Enseñé en el colegio hasta Noviembre. Luego salí. Volví a masturbarme. Se me quitaron las ganas de ser cura. Todo había sido una veleidad. Un día, al salir de la universidad donde estudiaba Periodismo, llamé a Xavier y le dije que yo dejaba de pertenecer a la congregación. Todo es mentira, le dije, tú no eres sacerdote, yo tampoco soy sacerdote, y la congregación no es oficial. Yo seguiré haciendo mi vida de laico. Xavier se desesperaba y me decía que teníamos que hablar, que no me apresurara. Yo le dije que ya tenía las cosas bien claras, y que no tenía nada más que decirle. Un día fue a buscarme a la universidad. Nos fuimos a un parque a conversar. Tú engañas a la gente, Xavier, le dije, les haces creer que eres sacerdote, haces que te llamen padre, y no eres ningún cura. No puedes seguir mintiendo así. Yo lo sé, hermano, me dijo, por eso ya no uso la camisa con cuello clerical, y ya he presentado mi renuncia al colegio. No abandones la congregación, ya he hablado con un sacerdote para que la haga oficial. Yo ya no tengo el fervor religioso que tenía, le dije, ya no quiero ser sacerdote, quiero buscar mi propia verdad libremente, por otro camino. Pero hermano, no me abandones, por favor, piénsalo. Después de decirme eso, se arrodilló ante mí y me dijo Perdóname si te he fallado. Hey, por favor, no hagas eso, le dije, y lo ayudé a levantarse. No me dejes, me dijo con un hilo de voz. Yo seguiré siendo tu amigo, le dije. Gracias, hermano, gracias, me dijo él.

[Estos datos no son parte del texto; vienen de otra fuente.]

(* ===== verification/DeflateProbe.v ===== *)
(** * The probe of the deflate runtime (codec/ContentCoding.cpp)

    [ContentCoding::DeflateRuntimeAvailable] in the kernel: the first caller decodes
    a short stream and records the result in [g_deflateRuntimeProbeState]; callers
    that come meanwhile wait.  The threads are a transition system whose steps are
    the interlocked operations; whatever the interleaving, the probe runs at most
    once, and every caller gets its result. *)

From stdpp Require Import gmap.
From S2P Require Import Prelude.
From S2P Require Import DeflateContainers.

(** [allocated]: whether the pool has room for the output; the array is zeroed. *)
Definition ProbeDeflateRuntime (runtime : DeflateRuntime) (allocated : bool) : bool :=
  if negb allocated then false
  else
    let '(status, output) := DecodeRawDeflateUnchecked runtime (zlen DeflateProbePlain) (Bytes DeflateProbeRaw) in
    NT_SUCCESS status && (zlen output =? zlen DeflateProbePlain) && bool_decide (output = DeflateProbePlain).

(** [InterlockedCompareExchange(&state, exchange, comparand)]: the new state and
    what the call returns. *)
Definition InterlockedCompareExchange (state exchange comparand : Z) : Z * Z :=
  (if state =? comparand then exchange else state, state).

(** Where a thread is in a call: before it, before the second exchange, in the
    probe, in the loop that waits, or past the return. *)
Inductive pc := Start | Exchange | Probing | Waiting | Returned (available : bool).
#[export] Instance pc_eq_dec : EqDecision pc.
Proof. solve_decision. Defined.

(** One interlocked operation of a thread, with the new state; [result] is what the
    probe finds, where the thread is in it. *)
Definition thread_step (state : Z) (result : bool) (at_ : pc) : Z * pc :=
  match at_ with
  | Start =>
      let '(state', state) := InterlockedCompareExchange state 0 0 in
      (state', if state =? 1 then Returned true else if state =? 2 then Returned false else Exchange)
  | Exchange =>
      let '(state', old) := InterlockedCompareExchange state 3 0 in
      (state', if old =? 0 then Probing else Waiting)
  | Probing => (if result then 1 else 2, Returned result)
  | Waiting =>
      let '(state', state) := InterlockedCompareExchange state 0 0 in
      (state', if state =? 3 then Waiting else Returned (state =? 1))
  | Returned available => (state, Returned available)
  end.

(** The variable and the calls so far; a call that has not begun is not there. *)
Record system := MkSystem { sy_state : Z; sy_threads : gmap Z pc }.
Definition initial : system := MkSystem 0 ∅.

(** Any thread takes a step, or a call begins.  Allocations may succeed in one probe
    and not in another. *)
Inductive step : system -> system -> Prop :=
  | step_call s thread :
      sy_threads s !! thread = None -> step s (MkSystem (sy_state s) (<[thread := Start]> (sy_threads s)))
  | step_thread s thread at_ runtime allocated :
      sy_threads s !! thread = Some at_ ->
      let result := ProbeDeflateRuntime runtime allocated in
      step s (MkSystem (thread_step (sy_state s) result at_).1 (<[thread := (thread_step (sy_state s) result at_).2]> (sy_threads s))).
Inductive reachable : system -> Prop :=
  | reach_initial : reachable initial
  | reach_step s s' : reachable s -> step s s' -> reachable s'.

(** ** The invariant

    State 0: no probe yet.  State 3: one thread is in the probe.  State 1 or 2: the
    probe is over, and who has returned has its result. *)
Definition invariant (s : system) : Prop :=
  match sy_state s with
  | 0 => forall t at_, sy_threads s !! t = Some at_ -> at_ = Start \/ at_ = Exchange
  | 3 => exists p, sy_threads s !! p = Some Probing
         /\ forall t at_, sy_threads s !! t = Some at_ -> t = p \/ at_ = Start \/ at_ = Exchange \/ at_ = Waiting
  | 1 | 2 => forall t at_, sy_threads s !! t = Some at_ ->
             at_ = Start \/ at_ = Exchange \/ at_ = Waiting \/ at_ = Returned (sy_state s =? 1)
  | _ => False
  end.

Lemma invariant_call s thread : invariant s -> sy_threads s !! thread = None ->
  invariant (MkSystem (sy_state s) (<[thread := Start]> (sy_threads s))).
Proof.
  unfold invariant. cbn [sy_state sy_threads]. destruct (sy_state s) as [|[[?|?|]|[?|?|]|]|?]; try done.
  all: intros Hi Hn; try (intros t at_; destruct (decide (t = thread)) as [-> |Hne];
    [rewrite lookup_insert_eq; intros [= <-]; by left|rewrite lookup_insert_ne by done; apply Hi]).
  destruct Hi as (p & Hp & Hi). exists p. rewrite lookup_insert_ne by congruence. split; [done|]. intros t at_.
  destruct (decide (t = thread)) as [-> |Hne]; [rewrite lookup_insert_eq; intros [= <-]; right; by left|rewrite lookup_insert_ne by done; apply Hi].
Qed.

(** What the invariant says of each thread, by the state. *)
Definition quiet (state : Z) (at_ : pc) : Prop :=
  match state with
  | 0 => at_ = Start \/ at_ = Exchange
  | 3 => at_ = Start \/ at_ = Exchange \/ at_ = Waiting
  | _ => at_ = Start \/ at_ = Exchange \/ at_ = Waiting \/ at_ = Returned (state =? 1)
  end.
Definition all_quiet (state : Z) (threads : gmap Z pc) : Prop := forall t at_, threads !! t = Some at_ -> quiet state at_.
Definition prober (p : Z) (threads : gmap Z pc) : Prop :=
  threads !! p = Some Probing /\ forall t at_, threads !! t = Some at_ -> t = p \/ quiet 3 at_.
Lemma invariant_cases s : invariant s <->
  (sy_state s = 0 \/ sy_state s = 1 \/ sy_state s = 2) /\ all_quiet (sy_state s) (sy_threads s)
  \/ sy_state s = 3 /\ exists p, prober p (sy_threads s).
Proof.
  unfold invariant, all_quiet, prober. destruct s as [state threads]. cbn [sy_state sy_threads].
  split.
  - destruct state as [|[[?|?|]|[?|?|]|]|?]; try done; intros H; try (left; split; [lia|exact H]). right. by split.
  - intros [[[-> |[-> | ->]] H]|[-> H]]; exact H.
Qed.
Lemma quiet_insert state threads thread at_ : all_quiet state threads -> quiet state at_ -> all_quiet state (<[thread := at_]> threads).
Proof.
  intros Hq Ha t x. destruct (decide (t = thread)) as [-> |Hne]; [rewrite lookup_insert_eq; by intros [= <-]|rewrite lookup_insert_ne by done; apply Hq].
Qed.
Lemma prober_insert p threads thread at_ : prober p threads -> thread <> p -> quiet 3 at_ -> prober p (<[thread := at_]> threads).
Proof.
  intros [Hp Hq] Hne Ha. split; [by rewrite lookup_insert_ne|]. intros t x.
  destruct (decide (t = thread)) as [-> |Hnt]; [rewrite lookup_insert_eq; intros [= <-]; by right|rewrite lookup_insert_ne by done; apply Hq].
Qed.

Lemma invariant_thread s thread at_ result : invariant s -> sy_threads s !! thread = Some at_ ->
  invariant (MkSystem (thread_step (sy_state s) result at_).1 (<[thread := (thread_step (sy_state s) result at_).2]> (sy_threads s))).
Proof.
  rewrite !invariant_cases. destruct s as [state threads]. cbn [sy_state sy_threads]. intros [[Hs Hq]|[-> (p & Hp)]] Hat.
  - (* Before the probe, or after it. *)
    pose proof (Hq thread at_ Hat) as Ha. destruct Hs as [-> |Hs].
    + destruct Ha as [-> | ->]; cbn.
      * left. split; [by left|]. apply quiet_insert; [done|by right].
      * right. split; [done|]. exists thread. split; [by rewrite lookup_insert_eq|]. intros t x.
        destruct (decide (t = thread)) as [-> |Hne]; [by left|rewrite lookup_insert_ne by done; intros Hx%Hq; right; destruct Hx as [-> | ->]; [by left|right; by left]].
    + left. destruct Hs as [-> | ->]; (destruct Ha as [-> |[-> |[-> | ->]]]; cbn; (split; [by auto|by apply quiet_insert; [|unfold quiet; cbn; auto]])).
  - (* During the probe. *)
    destruct (decide (thread = p)) as [-> |Hne].
    + destruct Hp as [Hp Hq]. rewrite Hp in Hat. injection Hat as <-. left. cbn. split; [destruct result; auto|].
      intros t x. destruct (decide (t = p)) as [-> |Hnt].
      * rewrite lookup_insert_eq. intros [= <-]. destruct result; unfold quiet; cbn; auto.
      * rewrite lookup_insert_ne by done. intros Hx%Hq. destruct Hx as [?|Hx]; [done|]. destruct result; unfold quiet in *; destruct Hx as [-> |[-> | ->]]; auto.
    + right. pose proof (proj2 Hp thread at_ Hat) as [?|Ha]; [done|].
      destruct Ha as [-> |[-> | ->]]; cbn; (split; [done|]; exists p; apply prober_insert; [done|done|unfold quiet; auto]).
Qed.

Lemma invariant_reachable s : reachable s -> invariant s.
Proof.
  induction 1 as [|s s' _ IH Hstep]; [done|]. destruct Hstep as [s thread Hn|s thread at_ runtime allocated Hat]; [by apply invariant_call|by apply invariant_thread].
Qed.

(** C7. However the calls interleave, at most one of them probes the runtime, none
    does once a call has returned, all that return give the same answer, which the
    variable holds, and while the variable says that a probe runs, one does. *)
Theorem probe_once s : reachable s ->
  (forall t t', sy_threads s !! t = Some Probing -> sy_threads s !! t' = Some Probing -> t = t')
  /\ (forall t available, sy_threads s !! t = Some (Returned available) ->
      sy_state s = (if available then 1 else 2) /\ forall t', sy_threads s !! t' <> Some Probing)
  /\ (forall t t' a a', sy_threads s !! t = Some (Returned a) -> sy_threads s !! t' = Some (Returned a') -> a = a')
  /\ (sy_state s = 3 <-> exists t, sy_threads s !! t = Some Probing).
Proof.
  intros Hr%invariant_reachable%invariant_cases. destruct s as [state threads]. cbn [sy_state sy_threads] in *. destruct Hr as [[Hs Hq]|[-> (p & Hp & Hq)]].
  - assert (Hno : forall t, threads !! t <> Some Probing).
    { intros t Ht%Hq. destruct Hs as [-> |[-> | ->]]; by repeat destruct Ht as [Ht|Ht]. }
    assert (Hret : forall t a, threads !! t = Some (Returned a) -> state = (if a then 1 else 2)).
    { intros t a Ht%Hq. destruct Hs as [-> |[-> | ->]]; repeat destruct Ht as [Ht|Ht]; try done; by injection Ht as ->. }
    split_and!.
    + by intros t t' ?%Hno.
    + intros t a Ht. split; [by eapply Hret|done].
    + intros t t' a a' Ht%Hret Ht'%Hret. destruct a, a'; congruence.
    + split; [intros E; exfalso; lia|by intros (t & ?%Hno)].
  - assert (Hnr : forall t a, threads !! t <> Some (Returned a)).
    { intros t a Ht. destruct (Hq t _ Ht) as [-> |Hx]; [congruence|]. by repeat destruct Hx as [Hx|Hx]. }
    split_and!.
    + intros t t' Ht Ht'. destruct (Hq t _ Ht) as [-> |Hx]; [|by repeat destruct Hx as [Hx|Hx]].
      destruct (Hq t' _ Ht') as [-> |Hx]; [done|by repeat destruct Hx as [Hx|Hx]].
    + by intros t a ?%Hnr.
    + by intros t t' a a' ?%Hnr.
    + split; [intros _; by exists p|done].
Qed.

(** Two calls: the first probes and the second waits. *)
Definition calls (steps : list (Z * pc)) : gmap Z pc := foldr (fun c threads => <[c.1 := c.2]> threads) ∅ steps.
Definition sample_system : system :=
  MkSystem 3 (calls [(2, Waiting); (2, Exchange); (1, Probing); (2, Start); (1, Exchange); (1, Start)]).
Lemma sample_reachable : reachable sample_system.
Proof.
  eapply reach_step; [|apply (step_thread (MkSystem 3 (calls [(2, Exchange); (1, Probing); (2, Start); (1, Exchange); (1, Start)])) 2 Exchange stored_runtime true); reflexivity].
  eapply reach_step; [|apply (step_thread (MkSystem 3 (calls [(1, Probing); (2, Start); (1, Exchange); (1, Start)])) 2 Start stored_runtime true); reflexivity].
  eapply reach_step; [|apply (step_thread (MkSystem 0 (calls [(2, Start); (1, Exchange); (1, Start)])) 1 Exchange stored_runtime true); reflexivity].
  eapply reach_step; [|apply (step_call (MkSystem 0 (calls [(1, Exchange); (1, Start)])) 2); reflexivity].
  eapply reach_step; [|apply (step_thread (MkSystem 0 (calls [(1, Start)])) 1 Start stored_runtime true); reflexivity].
  eapply reach_step; [exact reach_initial|apply (step_call initial 1); reflexivity].
Qed.
Lemma probe_once_witness :
  sy_state sample_system = 3 <-> exists t, sy_threads sample_system !! t = Some Probing.
Proof. exact (proj2 (proj2 (proj2 (probe_once sample_system sample_reachable)))). Defined.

En Diciembre, un día antes de mi cumpleaños, Xavier me llamó y me invitó a salir. Fuimos a Chaclacayo, de Noche. Xavier llevaba una caja de vino tinto en una mochila. Nos sentamos en la banca de un parque solitario, y comenzamos a beber. La pasamos muy bien. Bebimos, conversamos, reímos. La cosa no pudo estar mejor. Sin embargo, después de aquella ocasión, yo preferí evitar a Xavier. Cuando me llamaba yo le decía a quien hubiese contestado que no estaba, y cuando me buscaba me hacía negar. Poco antes de Navidad, me dejó un sobre con cuarenta soles. Ese era mi pago por meses de enseñanza en el colegio. La víspera de Navidad, me fui a comprar libros a Amazonas y después me fui a tomar cerveza al Cordano. De pronto, Xavier apareció. Yo había olvidado que un día antes habíamos hablado por teléfono y habíamos quedado en encontrarnos en el Cordano a las dos. Recuerdo que conversamos, bebimos, y no tocamos para nada el tema de la congregación. Nos despedimos en la avenida Abancay y nos deseamos una feliz Navidad. Nunca más volví a ver a Xavier.